Each constituency elects a single member of Parliament. There are no party primaries. Candidates are selected and nominated by registered political parties. Each candidate pays a £500 deposit to be on the ballot, which is lost if the candidate receives less than 5% of the constituency vote. In the last election in 2017, 47.5% of all candidates lost their deposits.

Election is by plurality, with no runoff, which is called "first-past-the-post." Nearly every seat has at least three candidates standing, so a large number of seats will be won with less than a 50% majority. In 2017, one seat in Wales was won with 29.2% of the vote and a slim 104-vote advantage over the second place candidate. About 40 seats were won with less than 40% of the vote.

In the first-past-the-post environment, canny voters will conduct a pre-runoff in their heads, calculating which two or three candidates will have the most support from their fellow voters, then voting tactically to block the least preferred candidate from winning and to avoid splitting the votes of like-minded voters among multiple candidates. National polls play a big role in shaping the perception of who stands a chance of winning, but the picture in a given constituency may vary significantly. Tactical voting websites have sprung up to assist voters who want to make the best choice in their area to help their principal goal -- whether that be ensuring the UK's departure from the European Union (known as Brexit for short), preventing Brexit, or blocking the Conservative Party from achieving a majority. For example, oneuk.org, Brexit Pledge, Tactical Brexit, and Unite2Leave all provide independent analyses to tell pro-Brexit voters whether the Tory, Brexit Party, or another candidate is the best choice in their particular constituency, while Brexit Kitemark is focused on about 70 key seats where credible Brexiteers are running. There are concerns that some ostensibly independent tactical voting apps and websites are in fact fronts for political parties.

Shortly after polls close at 10 pm British Standard Time (4 pm Tulsa time) exit poll results will be released. TV and radio coverage will start right around the same time. Here are a few places on the internet where Americans might be able to see and hear the results come in:

C-SPAN used to simulcast British election coverage, but it isn't on their schedule. BBC America is more America than BBC; they'll be showing The Princess Bride twice back-to-back, rather than election coverage.

Ballots are counted by hand and results are announced one constituency at a time. Constituencies in Sunderland, County Durham, in the northeast of England, are typically the first to report results at about 11 pm (5 pm our time). All but a handful of seats will have reported by 7 am Friday (1 am our time).

Members of the House of Commons are elected in single-member districts, each with an average population of about 103,000 in England and in Northern Ireland, 93,000 in Scotland, 78,000 in Wales. The average electorate (number of eligible voters) ranges from about 56,000 in Wales to about 72,000 in England. By comparison, the average Oklahoma state senate district had a population of 78,153 in 2010, and the average congressional district had a population of 750,268.
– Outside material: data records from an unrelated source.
(* ===== verification/ServiceLabels.v ===== *)
(** The indexed service labels of a floating IP,
    [pkg/controller/floatingip/service_labels.go]: reading them back from the
    label map, in whatever order Go iterates over it. *)

From Stdlib Require Import Ascii Decimal DecimalString DecimalZ.
From S2P Require Import Prelude GoStd ApiTypes.

Definition serviceIndexLabelPrefix : string := "rancher.k8s.binbash.org/service-".

(** ** The regular expression [service-(\d+)-(namespace|name)] *)

Definition is_digit (c : ascii) : bool :=
  (48 <=? nat_of_ascii c)%nat && (nat_of_ascii c <=? 57)%nat.

(** The longest prefix of digits, and the rest. *)
Fixpoint span_digits (s : string) : string * string :=
  match s with
  | String c s' =>
      if is_digit c then let '(d, rest) := span_digits s' in (String c d, rest) else ("", s)
  | EmptyString => ("", "")
  end.

(** A match at the start of [s]: the two groups. *)
Definition match_here (s : string) : option (string * string) :=
  if HasPrefix s "service-" then
    let '(d, rest) := span_digits (TrimPrefix s "service-") in
    if bool_decide (d = "") then None
    else if HasPrefix rest "-namespace" then Some (d, "namespace")
    else if HasPrefix rest "-name" then Some (d, "name")
    else None
  else None.

(** The leftmost match. *)
Fixpoint FindStringSubmatch (s : string) : option (string * string) :=
  match match_here s with
  | Some r => Some r
  | None => match s with String _ s' => FindStringSubmatch s' | EmptyString => None end
  end.

(** ** Parsing the labels *)

Definition no_service : AssignedService := mkSvc "" "".

(** One round of the loop over the labels.  [fmt.Sscanf] leaves the index 0
    when the number does not fit an [int]. *)
Definition add_service_label (serviceMap : gmap Z AssignedService) (label : string * string)
    : gmap Z AssignedService :=
  let '(key, value) := label in
  if negb (HasPrefix key serviceIndexLabelPrefix) then serviceMap
  else match FindStringSubmatch key with
  | None => serviceMap
  | Some (digits, field) =>
      let idx := default 0 (atoi digits) in
      let service := default no_service (serviceMap !! idx) in
      let service :=
        if bool_decide (field = "namespace") then mkSvc value (ServiceName service)
        else if bool_decide (field = "name") then mkSvc (ServiceNamespace service) value
        else service in
      <[idx := service]> serviceMap
  end.

Definition nonempty_service (svc : AssignedService) : bool :=
  negb (bool_decide (ServiceNamespace svc = "")) || negb (bool_decide (ServiceName svc = "")).

Definition idx_le (a b : Z * AssignedService) : Prop := a.1 <= b.1.
#[export] Instance idx_le_dec a b : Decision (idx_le a b).
Proof. unfold idx_le. apply _. Defined.

(** [labels[k]] for every index in ascending order, without the empty ones. *)
Definition sorted_services (serviceMap : gmap Z AssignedService) : list AssignedService :=
  filter (λ svc, nonempty_service svc = true) (merge_sort idx_le (map_to_list serviceMap)).*2.

Definition parseServicesFromLabels `{MapRange} (labels : gomap string) : list AssignedService :=
  match labels with
  | None => []
  | Some labels => sorted_services (foldl add_service_label ∅ (range labels))
  end.

(** ** Describing services *)

Definition describe_one (svc : AssignedService) : list string :=
  if negb (bool_decide (ServiceNamespace svc = "")) && negb (bool_decide (ServiceName svc = ""))
  then [ServiceNamespace svc +:+ "/" +:+ ServiceName svc]
  else if negb (bool_decide (ServiceName svc = "")) then [ServiceName svc]
  else if negb (bool_decide (ServiceNamespace svc = "")) then [ServiceNamespace svc]
  else [].

Definition describeServices (services : list AssignedService) : string :=
  match services with
  | [] => "no services"
  | _ =>
      match concat (describe_one <$> services) with
      | [] => "no services"
      | [part] => part
      | parts => "services " +:+ Join parts ", "
      end
  end.

(** ** Specification *)

(** The labels of service [i], as [applyFIPRequestLabels] writes them. *)
Definition ns_key (i : Z) : string := serviceIndexLabelPrefix +:+ itoa i +:+ "-namespace".
Definition name_key (i : Z) : string := serviceIndexLabelPrefix +:+ itoa i +:+ "-name".

(** Every service label is one of those. *)
Definition canonical_labels (m : gmap string string) : Prop :=
  ∀ k, is_Some (m !! k) → HasPrefix k serviceIndexLabelPrefix = true →
    ∃ i, 0 <= i < two63 ∧ (k = ns_key i ∨ k = name_key i).

Definition service_at (m : gmap string string) (i : Z) : AssignedService :=
  mkSvc (default "" (m !! ns_key i)) (default "" (m !! name_key i)).

(** ** Lemmas *)

Lemma span_digits_app d rest :
  Forall (λ c, is_digit c = true) (String.list_ascii_of_string d) →
  (∀ c s, rest = String c s → is_digit c = false) →
  span_digits (d +:+ rest) = (d, rest).
Proof.
  intros Hd Hr. induction d as [|c d IH].
  - rewrite str_app_nil_l. destruct rest as [|c s]; [done|]. simpl. by rewrite (Hr c s).
  - rewrite str_app_cons. simpl in Hd. apply Forall_cons in Hd as [Hc Hd]. cbn [span_digits].
    by rewrite Hc, IH.
Qed.

Lemma string_of_uint_digits u :
  Forall (λ c, is_digit c = true) (String.list_ascii_of_string (NilEmpty.string_of_uint u)).
Proof. induction u; simpl; constructor; done. Qed.

Lemma itoa_digits i :
  0 <= i → Forall (λ c, is_digit c = true) (String.list_ascii_of_string (itoa i)) ∧ itoa i ≠ "".
Proof.
  intros Hi. unfold itoa. destruct i as [|p|p]; [by vm_compute; split; [repeat constructor|] | | lia].
  simpl. pose proof (to_uint_nonnil p) as Hn. unfold NilZero.string_of_uint. split.
  - case_match; simplify_eq; try done; apply string_of_uint_digits.
  - by destruct (Pos.to_uint p).
Qed.

Lemma find_skip c s :
  HasPrefix (String c s) "service-" = false → FindStringSubmatch (String c s) = FindStringSubmatch s.
Proof. intros Hp. cbn [FindStringSubmatch]. unfold match_here. by rewrite Hp. Qed.

Lemma match_service i suf field :
  0 <= i →
  (suf = "-namespace" ∧ field = "namespace" ∨ suf = "-name" ∧ field = "name") →
  FindStringSubmatch (serviceIndexLabelPrefix +:+ itoa i +:+ suf) = Some (itoa i, field).
Proof.
  intros Hi Hf. destruct (itoa_digits i Hi) as [Hd Hne].
  assert (match_here ("service-" +:+ itoa i +:+ suf) = Some (itoa i, field)) as Hm.
  { unfold match_here. rewrite HasPrefix_app, TrimPrefix_app, span_digits_app; [|done|].
    - rewrite bool_decide_false by done.
      destruct Hf as [[-> ->]|[-> ->]]; reflexivity.
    - intros c s ->. destruct Hf as [[Hs _]|[Hs _]]; by simplify_eq. }
  set (t := "service-" +:+ itoa i +:+ suf) in *.
  change (serviceIndexLabelPrefix +:+ itoa i +:+ suf) with ("rancher.k8s.binbash.org/" +:+ t).
  assert (∃ r, t = String "s" r) as [r Hr] by (eexists; reflexivity).
  assert (FindStringSubmatch t = Some (itoa i, field)) as Ht.
  { rewrite Hr in *. cbn [FindStringSubmatch]. by rewrite Hm. }
  rewrite <- Ht. rewrite !str_app_cons, str_app_nil_l.
  repeat (rewrite find_skip by reflexivity). done.
Qed.

Lemma itoa_inj i j : itoa i = itoa j → i = j.
Proof.
  unfold itoa. intros Hij.
  assert (∀ n, NilZero.int_of_string (NilZero.string_of_int (Z.to_int n)) = Some (Z.to_int n)) as Hs.
  { intros n. apply NilZero.isi; destruct n; simpl; try done; injection; apply to_uint_nonnil. }
  assert (Some (Z.to_int i) = Some (Z.to_int j)) as Heq by (by rewrite <- !Hs, Hij).
  injection Heq as Heq. rewrite <- (DecimalZ.of_to i), <- (DecimalZ.of_to j). by rewrite Heq.
Qed.

Lemma ns_key_inj i j : ns_key i = ns_key j → i = j.
Proof. intros H%str_app_inj_l%str_app_inj_r. by apply itoa_inj. Qed.

Lemma name_key_inj i j : name_key i = name_key j → i = j.
Proof. intros H%str_app_inj_l%str_app_inj_r. by apply itoa_inj. Qed.

Lemma ns_name_key i j : 0 <= i → 0 <= j → ns_key i ≠ name_key j.
Proof.
  intros Hi Hj He.
  pose proof (match_service i "-namespace" "namespace" Hi (or_introl (conj eq_refl eq_refl))) as H1.
  pose proof (match_service j "-name" "name" Hj (or_intror (conj eq_refl eq_refl))) as H2.
  unfold ns_key, name_key in He. rewrite He, H2 in H1. by simplify_eq.
Qed.

Lemma add_service_label_key sm i v :
  0 <= i < two63 →
  let svc := default no_service (sm !! i) in
  add_service_label sm (ns_key i, v) = <[i := mkSvc v (ServiceName svc)]> sm ∧
  add_service_label sm (name_key i, v) = <[i := mkSvc (ServiceNamespace svc) v]> sm.
Proof.
  intros Hi. unfold add_service_label.
  assert (∀ t, HasPrefix (serviceIndexLabelPrefix +:+ t) serviceIndexLabelPrefix = true) as Hp
    by (intros; apply HasPrefix_app).
  unfold ns_key, name_key. rewrite !Hp.
  rewrite (match_service i "-namespace" "namespace"), (match_service i "-name" "name") by (auto; lia).
  rewrite atoi_itoa by (unfold two63 in *; lia). by split.
Qed.

(** The map the loop builds from a list of labels. *)
Lemma fold_service_labels (l : list (string * string)) :
  NoDup l.*1 → canonical_labels (list_to_map l) →
  let sm := foldl add_service_label ∅ l in
  (∀ i, is_Some (sm !! i) → 0 <= i < two63) ∧
  ∀ i, 0 <= i < two63 →
    sm !! i = if is_some ((list_to_map l : gmap string string) !! ns_key i)
                 || is_some ((list_to_map l : gmap string string) !! name_key i)
              then Some (service_at (list_to_map l) i) else None.
Proof.
  induction l as [|[k v] l IH] using rev_ind; intros Hnd Hcan.
  { simpl. split; [by intros i [? ?] | done]. }
  rewrite fmap_app in Hnd. apply NoDup_app in Hnd as (Hnd & Hni & _). simpl in Hni.
  assert ((list_to_map (l ++ [(k, v)]) : gmap string string) = <[k := v]> (list_to_map l)) as Hlm.
  { apply list_to_map_snoc. intros Hk. apply (Hni k); [done | set_solver]. }
  assert ((list_to_map l : gmap string string) !! k = None) as Hkn.
  { apply not_elem_of_list_to_map_1. intros Hk. apply (Hni k); [done | set_solver]. }
  assert (canonical_labels (list_to_map l)) as Hcan'.
  { intros k' Hk' Hp. apply Hcan; [|done]. rewrite Hlm. destruct (decide (k' = k)) as [->|].
    - by rewrite Hkn in Hk'; destruct Hk'.
    - by rewrite lookup_insert_ne. }
  destruct (IH Hnd Hcan') as [IH1 IH2]. rewrite foldl_snoc. cbn zeta. rewrite Hlm.
  set (sm := foldl add_service_label ∅ l) in *. clearbody sm.
  destruct (HasPrefix k serviceIndexLabelPrefix) eqn:Hp.
  - destruct (Hcan k) as (j & Hj & Hk); [rewrite Hlm, lookup_insert_eq; by eexists | done |].
    destruct (add_service_label_key sm j v Hj) as [Hadd1 Hadd2].
    pose proof (IH2 j Hj) as Hsj. unfold service_at in *.
    destruct Hk as [-> | ->]; [rewrite Hadd1 | rewrite Hadd2]; rewrite Hkn in Hsj.
    all: split; [intros i; destruct (decide (i = j)) as [->|];
      [done | rewrite lookup_insert_ne by done; apply IH1]|].
    all: intros i Hi; destruct (decide (i = j)) as [->|Hne].
    + rewrite !lookup_insert_eq, lookup_insert_ne by (apply ns_name_key; lia). simpl in *. rewrite Hsj.
      by destruct (list_to_map l !! name_key j).
    + rewrite lookup_insert_ne by done. rewrite (lookup_insert_ne _ _ (ns_key i)) by (intros ?%ns_key_inj; done).
      rewrite (lookup_insert_ne _ _ (name_key i)) by (apply ns_name_key; lia). by apply IH2.
    + rewrite !lookup_insert_eq, lookup_insert_ne by (intros ?%eq_sym; revert H; apply ns_name_key; lia).
      simpl in *. rewrite Hsj, orb_true_r, orb_false_r.
      by destruct (list_to_map l !! ns_key j).
    + rewrite lookup_insert_ne by done.
      rewrite (lookup_insert_ne _ _ (name_key i)) by (intros ?%name_key_inj; done).
      rewrite (lookup_insert_ne _ _ (ns_key i)) by (intros ?%eq_sym; revert H; apply ns_name_key; lia). by apply IH2.
  - unfold add_service_label. rewrite Hp. cbn [negb].
    assert (∀ i, k ≠ ns_key i ∧ k ≠ name_key i) as Hk.
    { intros i. split; intros ->; unfold ns_key, name_key in Hp; by rewrite HasPrefix_app in Hp. }
    split; [done|]. intros i Hi. destruct (Hk i). unfold service_at.
    rewrite !lookup_insert_ne by done. by apply IH2.
Qed.

Lemma sorted_idx_lt (l : list (Z * AssignedService)) :
  StronglySorted idx_le l → NoDup l.*1 → StronglySorted Z.lt l.*1.
Proof.
  induction 1 as [|[i svc] l Hs IH Hle]; simpl; intros Hnd; constructor.
  - apply NoDup_cons in Hnd as [_ Hnd]. by apply IH.
  - apply NoDup_cons in Hnd as [Hni _]. rewrite Forall_forall in Hle. apply Forall_forall.
    intros j ((j' & svc') & -> & Hj)%list_elem_of_fmap. specialize (Hle _ Hj). unfold idx_le in Hle.
    simpl in *. assert (i ≠ j'); [|lia]. intros ->. apply Hni, list_elem_of_fmap. by exists (j', svc').
Qed.

Section Parse.
Context `{MapRange}.

#[local] Instance idx_le_total : stdpp.base.Total idx_le.
Proof. intros a b. unfold idx_le. lia. Qed.
#[local] Instance idx_le_trans : Transitive idx_le.
Proof. intros a b c. unfold idx_le. lia. Qed.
National exit polls are used to forecast an overall "swing" from the previous election result to this election between the two main parties, the Conservative Party and the Labour Party, which is then applied uniformly to predict how that will translate into seats changing hands.

The actual swing of votes is anything but uniform and will be affected by which parties are standing in which seats. By convention, the parties give the sitting Speaker of the House a bye, because it is supposed to be a non-partisan position. The Conservatives (aka the Tories) and Labour (the socialist party of the UK) will contest all of the other 631 seats in Britain. The Liberal Democrats, a party that currently holds 20 seats, have entered into an anti-Brexit pact with the Green Party and Plaid Cymru, so they have stood down their candidates in 20 seats in Britain. The Brexit Party, which won the European Parliament elections in May on a platform of a clean-break separation from the European Union, opted to stand down in all 317 seats which were won by the Tories in 2017, so as not to split the pro-Brexit vote and put Britain's departure at risk. The Brexit Party is hoping to win the votes of working-class Labour voters who support leaving the EU, who are alienated by the party of their forebears as it becomes more metropolitan and globalist in outlook, but unwilling to vote for a Tory party they associate with the upper class, so the party is contesting 276 seats, mainly in the industrial Labour heartlands of South Wales, the English Midlands, and the North of England.

Further complicating the picture are parties that only run in the constituent countries of the UK: The Welsh nationalist party, Plaid Cymru (the first word is pronounced to rhyme with "blithe," the second is pronounced COOM-ree) runs only in Wales, and the Scottish National Party, which pushes for Scotland's independence, runs only in Scotland. Northern Ireland's voters are split between those who want to remain in the UK (Unionists) and those who want to reunite with the Republic of Ireland (Republicans), the former principally represented by the Democratic Unionist Party (DUP), the latter by Sinn Fein (pronounced Shin Feyn), the political branch of the terrorist Irish Republican Army. Unusually, four seats in NI are being contested by Conservatives.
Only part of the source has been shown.